Search the entries for the word "Text" and copy each line that has it.

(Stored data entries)
· · · · · · ·

(** Handling a batch chunk by chunk. *)
Lemma handle_steps fuel : ∀ c h src i msgs, is_node src → is_node i → src ≠ i →
  wire <$> inbox c (src, i) = wire <$> msgs → (length msgs ≤ fuel)%nat →
  ∃ c', run (c, h) (c', h) ∧ nodes c' i = handle_chunks hash (rdtsc i) (cfg i) fuel msgs (nodes c i) ∧
    receives i c c' ∧ (∀ p, chans c' p = chans c p) ∧
    ∀ f, inbox c' (f, i) = if decide (f = src) then [] else inbox c (f, i).
Proof.
  induction fuel as [|fuel IH]; intros c h src i msgs Hsrc Hi Hne Hw Hl.
  - destruct msgs; [|cbn in Hl; lia]. apply fmap_nil_inv in Hw. exists c. do 4 (split; [done|]).
    intros f. by case_decide as Hf; [rewrite Hf|].
  - destruct msgs as [|m msgs].
    { apply fmap_nil_inv in Hw. exists c. do 4 (split; [done|]). intros f. by case_decide as Hf; [rewrite Hf|]. }
    cbn [handle_chunks]. set (ms := m :: msgs) in *.
    assert (inbox c (src, i) ≠ []) as Hin by (intros H0; by rewrite H0 in Hw).
    assert (wire <$> take kHandleChunk (inbox c (src, i)) = wire <$> take kHandleChunk ms) as Htake
      by (by rewrite !fmap_take, Hw).
    assert (wire <$> drop kHandleChunk (inbox c (src, i)) = wire <$> drop kHandleChunk ms) as Hdrop
      by (by rewrite !fmap_drop, Hw).
    pose proof (step_handle hash rdtsc cfg c src i Hsrc Hi Hne Hin) as Hs.
    rewrite (handle_chunk_wire _ _ _ _ _ Htake) in Hs.
    match type of Hs with step _ _ _ _ _ ?x => set (c1 := x) in * end.
    destruct (IH c1 h src i (drop kHandleChunk ms) Hsrc Hi Hne) as (c'&Hrun&Hn&Hrc&Hch&Hib).
    + cbn. by rewrite fn_lookup_insert.
    + rewrite length_drop. unfold kHandleChunk. cbn [length ms] in *. lia.
    + exists c'. split; [apply (rtc_l _ _ (c1, h)); [by exists None|done]|]. split.
      { rewrite Hn. cbn. by rewrite fn_lookup_insert. }
      split; [|split; [intros p; apply Hch|]].
      * transitivity c1; [|done]. split; intros; cbn; rewrite ?fn_lookup_insert_ne; (done || congruence).
      * intros f. rewrite Hib. case_decide; [done|]. cbn. rewrite fn_lookup_insert_ne by congruence. done.
Qed.

Lemma queue_of c h src i : reaches c h → no_overflow h → is_node src → is_node i → src ≠ i →
  ∃ q, bandle_queue (chans c (src, i)) q ∧ Z.of_nat (length q) < kMaxUnderWay.
Proof.
  intros Hr Hno Hsrc Hi Hne. destruct (reach_inv hash rdtsc cfg Hcfg V0 c h Hr Hno) as [n Hc].
  destruct (channel_load hash cfg V0 c h n src i Hc Hsrc Hi Hne) as (q&Hq&Hl). exists q. split; [done|lia].
Qed.

(** One batch from one source: a drain and the handling of what it took. *)
Lemma receive_batch c h src i w batch : reaches c h → no_overflow h → is_node src → is_node i → src ≠ i →
  emptied i c → sees c i w →
  match drain_source_ring 64 (ring w.1 src i) batch (batch_size_ (cfg i)) with
  | None => bandle_queue (chans c (src, i)) []
  | Some (msgs, r) => ∃ c', run (c, h) (c', h) ∧ receives i c c' ∧ emptied i c' ∧
      sees c' i (<[(src, i) := r]> w.1, handle_messages_batch hash (rdtsc i) (cfg i) msgs w.2) ∧
      (∀ f, f ≠ src → chans c' (f, i) = chans c (f, i)) ∧
      ∀ q, bandle_queue (chans c (src, i)) q → ∃ q', bandle_queue (chans c' (src, i)) q' ∧ (length q' < length q)%nat
  end.
Proof.
  intros Hr Hno Hsrc Hi Hne Hem [Hn Hrings]. rewrite Hrings.
  destruct (queue_of c h src i Hr Hno Hsrc Hi Hne) as (q&Hq&_).
  pose proof (drain_eq 63 (chans c (src, i)) q batch (batch_size_ (cfg i)) Hq) as Hreal.
  destruct (drain_source_ring 64 _ batch _) as [[msgs r']|] eqn:Hd; [|by subst q].
  destruct Hreal as (Hn0&Hle&Hw&->). set (k := drain_count (batch_size_ (cfg i)) q) in *. set (r' := commit_tail _ _) in *.
  set (c1 := {| nodes := nodes c; threads := threads c; chans := <[(src, i) := r']> (chans c);
    inbox := <[(src, i) := msgs]> (inbox c) |} : Cluster SpscRing S).
  assert (step hash rdtsc cfg c None c1) as Hs1.
  { apply (step_drain hash rdtsc cfg c src i msgs r'); try done. by exists 63%nat, batch. }
  destruct (handle_steps (length msgs) c1 h src i msgs Hsrc Hi Hne) as (c'&Hrun&Hn'&Hrc&Hch&Hib).
  { cbn. rewrite fn_lookup_insert. congruence. }
  { done. }
  exists c'. split; [apply (rtc_l _ _ (c1, h)); [by exists None|done]|].
  split; [|split; [|split; [|split]]].
  - transitivity c1; [|done]. split; intros; cbn; rewrite ?fn_lookup_insert_ne; (done || congruence).
  - intros f. rewrite Hib. case_decide; [done|]. cbn. rewrite fn_lookup_insert_ne by congruence. apply Hem.
  - split; [by rewrite Hn', <- Hn|]. intros f t. rewrite Hch. cbn.
    destruct (decide ((src, i) = (f, t))) as [[= <- <-]|Hft].
    + rewrite fn_lookup_insert. unfold ring. by rewrite lookup_insert_eq.
    + rewrite fn_lookup_insert_ne by done. unfold ring. rewrite lookup_insert_ne by done. apply Hrings.
  - intros f Hf. rewrite Hch. cbn. by rewrite fn_lookup_insert_ne by congruence.
  - intros q0 Hq0. rewrite Hch. cbn. rewrite fn_lookup_insert. exists (drop k q). split; [by apply commit_at|].
    destruct (queue_avail _ _ Hq) as [Ha _]. destruct (queue_avail _ _ Hq0) as [Ha0 _].
    rewrite length_drop. lia.
Qed.
Definition perf_derived (tsc_hz : Z) (nodes : list NodeStats) : option (list Item) :=
  let sum k := sum_key (str k) nodes in
  let submit_batches := sum "submit_push_batches"%string in
  let hacc_cnt := sum "handle_accept_count"%string in
  let hack_cnt := sum "handle_ack_count"%string in
  wait ← quotient_items "submit_push_wait_cycles/batch:    " tsc_hz
           (div_u64 (sum "submit_push_wait_cycles"%string) submit_batches);
  publish ← quotient_items "localq_publish_wait_cycles/msg:  " tsc_hz
           (div_u64 (sum "localq_publish_wait_cycles"%string) (hacc_cnt +₆₄ hack_cnt));
  accept ← quotient_items "handle_accept_cycles/msg:        " tsc_hz
           (div_u64 (sum "handle_accept_cycles"%string) hacc_cnt);
  accept_apply ← quotient_items "handle_accept_apply_cycles/apply:" tsc_hz
           (div_u64 (sum "handle_accept_apply_cycles"%string) (sum "handle_accept_apply_count"%string));
  ack ← quotient_items "handle_ack_cycles/msg:           " tsc_hz
           (div_u64 (sum "handle_ack_cycles"%string) hack_cnt);
  ack_apply ← quotient_items "handle_ack_apply_cycles/apply:   " tsc_hz
           (div_u64 (sum "handle_ack_apply_cycles"%string) (sum "handle_ack_apply_count"%string));
  Some ([Text "---------------- Perf Derived ----------------"] ++ endl ++ wait ++
        [Text "submit_push_failures/batch:      ";
         real (div_u64 (sum "submit_push_failures"%string) submit_batches)] ++ endl ++
        publish ++ accept ++ accept_apply ++ ack ++ ack_apply).

Definition perf_items (tsc_hz : Z) (nodes : list NodeStats) : option (list Item) :=
  if has_perf nodes then derived ← perf_derived tsc_hz nodes; Some (perf_counters nodes ++ derived)
  else Some [].

(** The frequency and the latencies of the cluster: lines 355 to 374. *)
Definition cluster_latency (tsc_hz : Z) (mismatch : bool) (read write : LatencyHistogram) : option (list Item) :=
  reads ← latency_items ("Read  p50/p99/mean (cycles): ", "Read  p50/p99/mean (us): ")%string tsc_hz read;
  writes ← latency_items ("Write p50/p99/mean (cycles): ", "Write p50/p99/mean (us): ")%string tsc_hz write;
  let frequency :=
    if tsc_hz =? 0 then [Text "TSC Hz:            0 (cannot convert to us)"]
    else if mismatch then [Text "TSC Hz:            "; Count tsc_hz; Text " (warning: mismatch across nodes)"]
    else [Text "TSC Hz:            "; Count tsc_hz] in
  Some (frequency ++ endl ++ reads ++ endl ++ writes ++ endl).

(** The lines of one node: lines 378 to 415. *)
Definition node_items (n : NodeStats) : option (list Item) :=
  let end_ns := if negb (ns_work_done_ns n =? 0) then ns_work_done_ns n else ns_real_end_ns n in
  let node_dur_s := if end_ns >? ns_real_start_ns n then ns_to_s (end_ns -₆₄ ns_real_start_ns n) else ld_zero in
  reads ← latency_items ("  Read  p50/p99/mean (cycles): ", "  Read  p50/p99/mean (us): ")%string
            (ns_tsc_hz n) (ns_read_latency n);
  writes ← latency_items ("  Write p50/p99/mean (cycles): ", "  Write p50/p99/mean (us): ")%string
            (ns_tsc_hz n) (ns_write_latency n);
  let wait :=
    if negb (ns_work_done_ns n =? 0) && (ns_real_end_ns n >? ns_work_done_ns n)
    then [Text " wait_after_done_s="; real (ns_to_s (ns_real_end_ns n -₆₄ ns_work_done_ns n))] else [] in
  Some ([Text "Node "; Count (ns_node_id n); Text ": ops="; Count (ns_ok_ops n); Text " reads=";
         Count (ns_read_ops n); Text " writes="; Count (ns_write_ops n); Text " done_s="; real node_dur_s;
         Text " thr_ops_s="; real (throughput_of (ns_ok_ops n) node_dur_s)] ++ wait ++ endl ++
        reads ++ endl ++ writes ++ endl).

(** The whole output, after the files have been read. *)
Definition report (nodes : list NodeStats) : option (list Item) :=
  let c := summarize nodes in
  perf ← perf_items (sum_tsc_hz c) nodes;
  latency ← cluster_latency (sum_tsc_hz c) (tsc_mismatch c) (cluster_read c) (cluster_write c);
  each ← mapM node_items nodes;
  Some (cluster_items (length nodes) (cluster_duration nodes) (total_ok c) (total_reads c) (total_writes c) ++
        perf ++ latency ++ endl ++
        [Text "================ Per-Node Summary ================"] ++ endl ++ concat each).
(* ===== verification/Lifecycle.v ===== *)
(** A whole run of [src/main.cpp] on the three nodes: each main thread submits
    the batches of its trace, calls [mark_input_done], waits for its pending
    requests, raises its [node_finished] flag and waits for the flags of the
    others, while the threads of [Cluster.v] run.  [all_traces_executed]: who
    passes that barrier knows that every operation of every trace has been
    submitted, in trace order, and executed by the node that submitted it. *)
From stdpp Require Import functions relations.
From S2P Require Import Prelude Histogram KVStore Message Ring Transport NodeState Bandle Execute Replica Submit Cluster Agreement Completion Progress Text Trace.

(** Where the main thread is: submitting the batches that are left, in
    [wait_for_all_pending], waiting for the other nodes, or past that loop. *)
Inductive Main :=
| MReplay (batches : list (list BorrowedRequest))
| MWaiting
| MFinished
| MPassed.

Record Run (C S : Type) := {
  cluster : Cluster C S;
  mains : Z → Main;
  node_finished : Z → Z
}.

Arguments cluster {C S} _.
Arguments mains {C S} _.
Arguments node_finished {C S} _.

· · · · · · ·

Result of the exercise:
  Some ([Text "---------------- Perf Derived ----------------"] ++ endl ++ wait ++
        [Text "submit_push_failures/batch:      ";
    if tsc_hz =? 0 then [Text "TSC Hz:            0 (cannot convert to us)"]
    else if mismatch then [Text "TSC Hz:            "; Count tsc_hz; Text " (warning: mismatch across nodes)"]
    else [Text "TSC Hz:            "; Count tsc_hz] in
    then [Text " wait_after_done_s="; real (ns_to_s (ns_real_end_ns n -₆₄ ns_work_done_ns n))] else [] in
  Some ([Text "Node "; Count (ns_node_id n); Text ": ops="; Count (ns_ok_ops n); Text " reads=";
         Count (ns_read_ops n); Text " writes="; Count (ns_write_ops n); Text " done_s="; real node_dur_s;
         Text " thr_ops_s="; real (throughput_of (ns_ok_ops n) node_dur_s)] ++ wait ++ endl ++
        [Text "================ Per-Node Summary ================"] ++ endl ++ concat each).
From S2P Require Import Prelude Histogram KVStore Message Ring Transport NodeState Bandle Execute Replica Submit Cluster Agreement Completion Progress Text Trace.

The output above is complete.